====== EXTRACTED INFORMATION

(** Primitives outside the strict fragment. *)
Definition strict_prim (p : Prim) : bool :=
  match p with P_UNPACK | P_CONTRACT | P_TICKET => false | _ => true end.
Fixpoint strict_micheline (m : Micheline) : bool :=
  match m with
  | M_App p args _ => strict_prim p && forallb strict_micheline args
  | M_Seq l => forallb strict_micheline l
  | _ => true
  end.

Definition in_fragment (env : tenv) (m : Micheline) : Prop := e_strict env = true -> strict_micheline m = true.

Lemma in_fragment_args env p args anns :
  in_fragment env (M_App p args anns) ->
  (e_strict env = true -> strict_prim p = true) /\ Forall (in_fragment env) args.
Proof.
  unfold in_fragment. cbn. destruct (e_strict env); [|by split; [|apply Forall_true]].
  intros H. specialize (H eq_refl). apply andb_true_iff in H as [? H]. split; [done|].
  apply Is_true_true in H. by apply forallb_True in H; eapply Forall_impl; [exact H|]; intros; apply Is_true_true.
Qed.
Lemma in_fragment_seq env l : in_fragment env (M_Seq l) -> Forall (in_fragment env) l.
Proof. apply (in_fragment_args env P_Pair l []). Qed.

(** * Steps of the typechecker *)

Ltac frag :=
  repeat match goal with
  | H : in_fragment _ (M_App _ _ _) |- _ => apply in_fragment_args in H as [? ?]
  | H : in_fragment _ (M_Seq _) |- _ => apply in_fragment_seq in H
  | H : Forall _ (_ :: _) |- _ => apply Forall_cons in H as [? ?]
  end.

============

◆ PROBLEM TO WORK ON ◆
Looking at the data above, give the number of lines that include "bool"; add nothing else.

◆ EXERCISE RESULT ◆
2